4) Facebook: Firstly, the language of my facebook was always in English (again, now it is in German). Secondly, most of my facebook posts are in English (You can check my facebook profile here: www.facebook.com/fromearthwtihlove). Thirdly, most of my facebook comments are in English.
5) Since at least 7 years, I almost never read Arabic novels or books. You can click here and go to a page in my Goodreads accounts showing a short list of the books that I read, currently reading, and will read; all in English.

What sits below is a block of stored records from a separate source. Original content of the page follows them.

Lemma splitLogical_or_and (a b c : list string) :
  operandWords a -> operandWords b -> operandWords c ->
  splitLogical (Fmt.join " " a +:+ " or " +:+ Fmt.join " " b
                  +:+ " and " +:+ Fmt.join " " c)
  = [Fmt.join " " a; "or"; Fmt.join " " b; "and"; Fmt.join " " c].
Proof.
  intros Ha Hb Hc.
  pose proof Ha as [Hane Haw]. pose proof Hb as [Hbne Hbw].
  pose proof Hc as [Hcne Hcw].
  pose proof (plainWord_isWord _ Haw) as Haw'.
  pose proof (plainWord_isWord _ Hbw) as Hbw'.
  pose proof (plainWord_isWord _ Hcw) as Hcw'.
  set (ws := a ++ ["or"] ++ b ++ ["and"] ++ c).
  assert (Hws : forallb isWord ws = true).
  { unfold ws. rewrite !forallb_app, Haw', Hbw', Hcw'. reflexivity. }
  assert (Hjoin : Fmt.join " " a +:+ " or " +:+ Fmt.join " " b
                    +:+ " and " +:+ Fmt.join " " c
                  = Fmt.join " " ws).
  { unfold ws.
    assert (Happ : forall l1 l2, l1 <> [] -> l2 <> [] ->
              Fmt.join " " (l1 ++ l2)
              = Fmt.join " " l1 +:+ " " +:+ Fmt.join " " l2).
    { induction l1 as [|x l1 IH]; [done|]. intros l2 _ Hl2.
      destruct l1 as [|y l1].
      - simpl. by destruct l2.
      - change ((x :: y :: l1) ++ l2) with (x :: ((y :: l1) ++ l2)).
        rewrite join_cons by done. rewrite IH by done.
        rewrite (join_cons x (y :: l1)) by done. by rewrite !app_assoc. }
    rewrite Happ by done.
    rewrite (Happ ["or"]) by (by destruct b).
    rewrite (Happ b) by done.
    rewrite (Happ ["and"]) by done.
    reflexivity. }
  unfold splitLogical. rewrite Hjoin.
  rewrite TrimSpace_join by (done || by destruct a).
  rewrite Fields_join by done. unfold ws.
  rewrite splitLogicalLoop_operand by done.
  cbn [app]. rewrite splitLogicalLoop_keyword by auto.
  rewrite splitLogicalLoop_operand by done.
  cbn [app]. rewrite splitLogicalLoop_keyword by auto.
  rewrite <- (List.app_nil_r c) at 1.
  rewrite splitLogicalLoop_operand by done.
  cbn [splitLogicalLoop].
  rewrite (proj2 (String.eqb_neq _ _) (join_nonempty c Hcne Hcw')).
  rewrite !TrimSpace_join by done. simpl. reflexivity.
Qed.

End SplitLogical.

End ConditionFacts.

(** C3 (amended). Chained [and]/[or] are applied strictly from left to
    right: for all operands [a], [b] and [c] that are each one or more
    words joined by single blanks, no word holding white space (that of
    Unicode included) and none of them being [and] or [or], whose simple
    conditions evaluate to [A], [B] and [C], [evalCondition] of
    [a or b and c] returns [(A or B) and C]. *)
Theorem evalCondition_left_to_right `{Strconv} (a b c : list string)
    (data : gmap string value) (A B C : bool) :
  operandWords a -> operandWords b -> operandWords c ->
  evalSimpleCond (Fmt.join " " a) data = OK A ->
  evalSimpleCond (Fmt.join " " b) data = OK B ->
  evalSimpleCond (Fmt.join " " c) data = OK C ->
  evalCondition (Fmt.join " " a +:+ " or " +:+ Fmt.join " " b
                   +:+ " and " +:+ Fmt.join " " c) data
  = OK ((A || B) && C).
Proof.
  intros Ha Hb Hc HA HB HC. unfold evalCondition.
  rewrite ConditionFacts.splitLogical_or_and by done.
  destruct Ha as [Hane Haw], Hb as [Hbne Hbw], Hc as [Hcne Hcw].
  apply StringFacts.plainWord_isWord in Haw, Hbw, Hcw.
  rewrite StringFacts.TrimSpace_join by done. rewrite HA. simpl.
  cbn [evalConditionLoop].
  rewrite !StringFacts.TrimSpace_join by done. rewrite HB, HC. reflexivity.
Qed.

Lemma evalCondition_left_to_right_witness :
  evalCondition (H := Example.exampleStrconv) "true or false and x < 1" ∅
  = OK false.
Proof.
  apply (evalCondition_left_to_right (H := Example.exampleStrconv)
           ["true"] ["false"] ["x"; "<"; "1"] ∅ true false false).
  - split; [discriminate | reflexivity].
  - split; [discriminate | reflexivity].
  - split; [discriminate | reflexivity].
  - reflexivity.
  - reflexivity.
  - reflexivity.
Defined.

(** C3, as stated, fails: it does not hold for all operands.  An operand
    that holds [and] or [or] as a word, here inside a quoted text, is split
    at that word.  With [x] bound to the text [p and q], the operands
    [x == 'p and q'], [false] and [true] evaluate to true, false and true,
    and [(true or false) and true] is true, but the chained condition
    evaluates to false: its parts are [x == 'p], [q'], [false] and
    [true]. *)
Lemma evalCondition_quoted_keyword :
  let data : gmap string value := {[ "x" := VStr "p and q" ]} in
  evalSimpleCond (H := Example.exampleStrconv) "x == 'p and q'" data = OK true
  /\ evalSimpleCond (H := Example.exampleStrconv) "false" data = OK false
  /\ evalSimpleCond (H := Example.exampleStrconv) "true" data = OK true
  /\ splitLogical "x == 'p and q' or false and true"
     = ["x == 'p"; "and"; "q'"; "or"; "false"; "and"; "true"]
  /\ evalCondition (H := Example.exampleStrconv)
       "x == 'p and q' or false and true" data
     = OK false
  /\ evalCondition (H := Example.exampleStrconv)
       "x == 'p and q' or false and true" data
     <> OK ((true || false) && true).
Proof. split_and!; try (vm_compute; reflexivity). vm_compute. discriminate. Qed.

(** White space is that of Unicode: a condition whose words are separated
    by no-break spaces is split at them. *)
Lemma evalCondition_nbsp_example :
  let expr := "false" +:+ Example.nbsp +:+ "and" +:+ Example.nbsp +:+ "true" in
  Strings.Fields expr = ["false"; "and"; "true"]
  /\ evalCondition (H := Example.exampleStrconv) expr ∅ = OK false.
Proof. split; vm_compute; reflexivity. Qed.


(** ** Tokenizer *)

(** The tokens of a text in which neither delimiter occurs: the first part
    of the split is handled like the parts that follow an open marker, and
    gets the marker put in front of it. *)
Lemma tokenize_no_delimiters (content : string) :
  content <> "" ->
  Strings.Contains content "<{" = false ->
  Strings.Contains content "}>" = false ->
  tokenize content = [mkToken TText ("<{" +:+ content) "" ""].
Proof.
  intros Hne Hopen Hclose. unfold tokenize.
  rewrite (StringFacts.Split_no_sep _ _ Hopen). simpl.
  unfold tokenizePart. rewrite (proj2 (String.eqb_neq _ _) Hne).
  unfold Strings.SplitN2.
  rewrite (StringFacts.genSplit_no_sep _ _ _
             (StringFacts.cut_None_Contains _ _ Hclose)).
  reflexivity.
Qed.

(** ** Parser *)

Lemma agrees_end (tokens : list Token) (nodes : list Node) (top : Frame)
    (fs : list Frame) (i : nat) :
  tokens !! i = None ->
  agrees tokens nodes top fs i (Some (Err (unclosed top))).
Proof.
  intros Hi. split; [exact I|].
  rewrite drop_ge by (by apply lookup_ge_None). reflexivity.
Qed.

Lemma agrees_error (tokens : list Token) (nodes : list Node) (top : Frame)
    (fs : list Frame) (i : nat) (t : Token) (r : Result (Node * nat)) :
  tokens !! i = Some t ->
  match r with OK _ => False | _ => True end ->
  exec nodes (top :: fs) i (t :: drop (S i) tokens)
  = resume tokens nodes fs r ->
  agrees tokens nodes top fs i (Some r).
Proof.
  intros Hi Hr Hexec. split.
  - destruct r as [[n ni]| |]; [destruct Hr | exact I | exact I].
  - by rewrite (drop_S _ _ _ Hi).
Qed.

Lemma agrees_close (tokens : list Token) (nodes : list Node) (top : Frame)
    (fs : list Frame) (i : nat) (t : Token) (n : Node) :
  tokens !! i = Some t ->
  exec nodes (top :: fs) i (t :: drop (S i) tokens)
  = resume tokens nodes fs (OK (n, S i)) ->
  agrees tokens nodes top fs i (Some (OK (n, S i))).
Proof.
  intros Hi Hexec. split.
  - apply lookup_lt_Some in Hi. lia.
  - by rewrite (drop_S _ _ _ Hi).
Qed.

Lemma agrees_step (tokens : list Token) (nodes : list Node)
    (top top' : Frame) (fs : list Frame) (i : nat) (t : Token)
    (r : option (Result (Node * nat))) :
  tokens !! i = Some t ->
  exec nodes (top :: fs) i (t :: drop (S i) tokens)
  = exec nodes (top' :: fs) (S i) (drop (S i) tokens) ->
  agrees tokens nodes top' fs (S i) r ->
  agrees tokens nodes top fs i r.
Proof.
  intros Hi Hexec Hr. unfold agrees in *.
  destruct r as [r|]; [|exact Hr]. destruct Hr as [Hb He]. split.
  - destruct r as [[n ni]| |]; [lia | exact I | exact I].
  - rewrite (drop_S _ _ _ Hi), Hexec. exact He.
Qed.

Lemma agrees_nested (tokens : list Token) (nodes : list Node)
    (top new : Frame) (fs : list Frame) (i : nat) (t : Token)
    (r1 : option (Result (Node * nat)))
    (k : Node * nat -> option (Result (Node * nat))) :
  tokens !! i = Some t ->
  exec nodes (top :: fs) i (t :: drop (S i) tokens)
  = exec nodes (new :: top :: fs) (S i) (drop (S i) tokens) ->
  agrees tokens nodes new (top :: fs) (S i) r1 ->
  (forall n ni, S i < ni <= length tokens ->
     agrees tokens nodes (appendTo top n) fs ni (k (n, ni))) ->
  agrees tokens nodes top fs i (step r1 k).
Proof.
  intros Hi Hexec Hr1 Hk. unfold agrees in Hr1.
  destruct r1 as [r1|]; [|destruct Hr1]. destruct Hr1 as [Hb He].
  destruct r1 as [[n ni]|e|]; simpl.
  - specialize (Hk n ni Hb). unfold agrees in *.
    destruct (k (n, ni)) as [r|]; [|exact Hk]. destruct Hk as [Hb' He'].
    split.
    + destruct r as [[n' ni']| |]; [lia | exact I | exact I].
    + rewrite (drop_S _ _ _ Hi), Hexec, He. simpl. exact He'.
  - split; [exact I|]. by rewrite (drop_S _ _ _ Hi), Hexec, He.
  - split; [exact I|]. by rewrite (drop_S _ _ _ Hi), Hexec, He.
Qed.

Ltac exec_step Ht :=
  cbn [exec appendNode appendTo resume]; unfold leafNode;
  rewrite ?Ht; cbn [exec appendNode appendTo resume unexpected];
  rewrite ?Ht; reflexivity.

Ltac loop_step Hi Ht IH :=
  eapply agrees_step; [exact Hi | exec_step Ht | apply IH; lia].

Ltac loop_nested Hi Ht IH1 IH2 :=
  eapply agrees_nested;
  [exact Hi | exec_step Ht | apply IH1; lia | intros ? ? ?; apply IH2; lia].

Ltac loop_error Hi Ht :=
  eapply agrees_error; [exact Hi | exact I | exec_step Ht].

Ltac loop_for Hi Ht IH1 IH2 :=
  let Hh := fresh "Hh" in
  match goal with
  | |- context [forHeader ?t] => destruct (forHeader t) eqn:Hh
  end;
  [ eapply agrees_nested;
    [exact Hi
    | cbn [exec]; rewrite Ht, Hh; reflexivity
    | apply IH1; lia
    | intros ? ? ?; apply IH2; lia]
  | eapply agrees_error;
    [exact Hi | exact I | cbn [exec resume]; rewrite Ht, Hh; reflexivity]
  | eapply agrees_error;
    [exact Hi | exact I | cbn [exec resume]; rewrite Ht, Hh; reflexivity] ].

(** The three loops and [exec] agree, for every fuel above the number of
    tokens still to read. *)
Lemma parse_loops_exec (tokens : list Token) (fuel : nat) :
  (forall start i st nodes fs,
     length tokens - i < fuel ->
     agrees tokens nodes (FIf start st) fs i
            (parseIfLoop fuel tokens start i st))
  /\ (forall start i node nodes fs,
        length tokens - i < fuel ->
        agrees tokens nodes (FFor start node) fs i
               (parseForLoop fuel tokens start i node))
  /\ (forall start i st nodes fs,
        length tokens - i < fuel ->
        agrees tokens nodes (FSwitch start st) fs i
               (parseSwitchLoop fuel tokens start i st)).
Proof.
  induction fuel as [|fuel (IHif & IHfor & IHsw)].
  { split_and!; intros; lia. }
  split_and!.
  - intros start i st nodes fs Hfuel. cbn [parseIfLoop].
    destruct (tokens !! i) as [t|] eqn:Hi;
      [|apply (agrees_end _ _ (FIf start st)), Hi].
    pose proof (lookup_lt_Some _ _ _ Hi) as Hlt.
    rewrite ?Nat.add_1_r.
    destruct (Type_ t) eqn:Ht.
    + loop_step Hi Ht IHif.
    + loop_step Hi Ht IHif.
    + loop_nested Hi Ht IHif IHif.
    + loop_step Hi Ht IHif.
    + loop_step Hi Ht IHif.
    + eapply agrees_close; [exact Hi | exec_step Ht].
    + loop_for Hi Ht IHfor IHif.
    + loop_error Hi Ht.
    + loop_nested Hi Ht IHsw IHif.
    + loop_error Hi Ht.
    + loop_error Hi Ht.
    + loop_error Hi Ht.
  - intros start i node nodes fs Hfuel. cbn [parseForLoop].
    destruct (tokens !! i) as [t|] eqn:Hi;
      [|apply (agrees_end _ _ (FFor start node)), Hi].
    pose proof (lookup_lt_Some _ _ _ Hi) as Hlt.
    rewrite ?Nat.add_1_r.
    destruct (Type_ t) eqn:Ht.
    + loop_step Hi Ht IHfor.
    + loop_step Hi Ht IHfor.
    + loop_nested Hi Ht IHif IHfor.
    + loop_error Hi Ht.
    + loop_error Hi Ht.
    + loop_error Hi Ht.
    + loop_for Hi Ht IHfor IHfor.
    + eapply agrees_close; [exact Hi | exec_step Ht].
    + loop_nested Hi Ht IHsw IHfor.
    + loop_error Hi Ht.
    + loop_error Hi Ht.
    + loop_error Hi Ht.
  - intros start i st nodes fs Hfuel. cbn [parseSwitchLoop].
    destruct (tokens !! i) as [t|] eqn:Hi;
      [|apply (agrees_end _ _ (FSwitch start st)), Hi].
    pose proof (lookup_lt_Some _ _ _ Hi) as Hlt.
    rewrite ?Nat.add_1_r.
    destruct (Type_ t) eqn:Ht.
    + loop_step Hi Ht IHsw.
    + loop_step Hi Ht IHsw.
    + loop_nested Hi Ht IHif IHsw.
    + loop_error Hi Ht.
    + loop_error Hi Ht.
    + loop_error Hi Ht.
    + loop_for Hi Ht IHfor IHsw.
    + loop_error Hi Ht.
    + loop_nested Hi Ht IHsw IHsw.
    + loop_step Hi Ht IHsw.
    + loop_step Hi Ht IHsw.
    + eapply agrees_close; [exact Hi | exec_step Ht].
Qed.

6) I am fond of reading quotes and proverbs in English. As a result, when I say them, I do that in English and later do the translation (if needed).
These screenshots are examples of online comments that I got because of writing in English: The first three are part of facebook messages. The last one is part of an email. I removed the identity of whoever wrote each comment. I have to point out how lucky I am to have as “friends” these people who wrote these comments. The way they placed their “disagreement” of my using English a lot is really very civilized and show how open-minded they are. Can one find a lot of of such Arab Tpeople?
- My friend wrote: “hahahahaha… It is weird that you in Arabic wrote … “
My facebook friend wrote (actually, this is an official in Jordan Medical Association. I suggested something to him in a lengthy facebook Message written in English): All thanks and respect for your efforts. May Allah bless you. I preferred that the writing and the explanation is in the Arabic language… by the language of Daad”.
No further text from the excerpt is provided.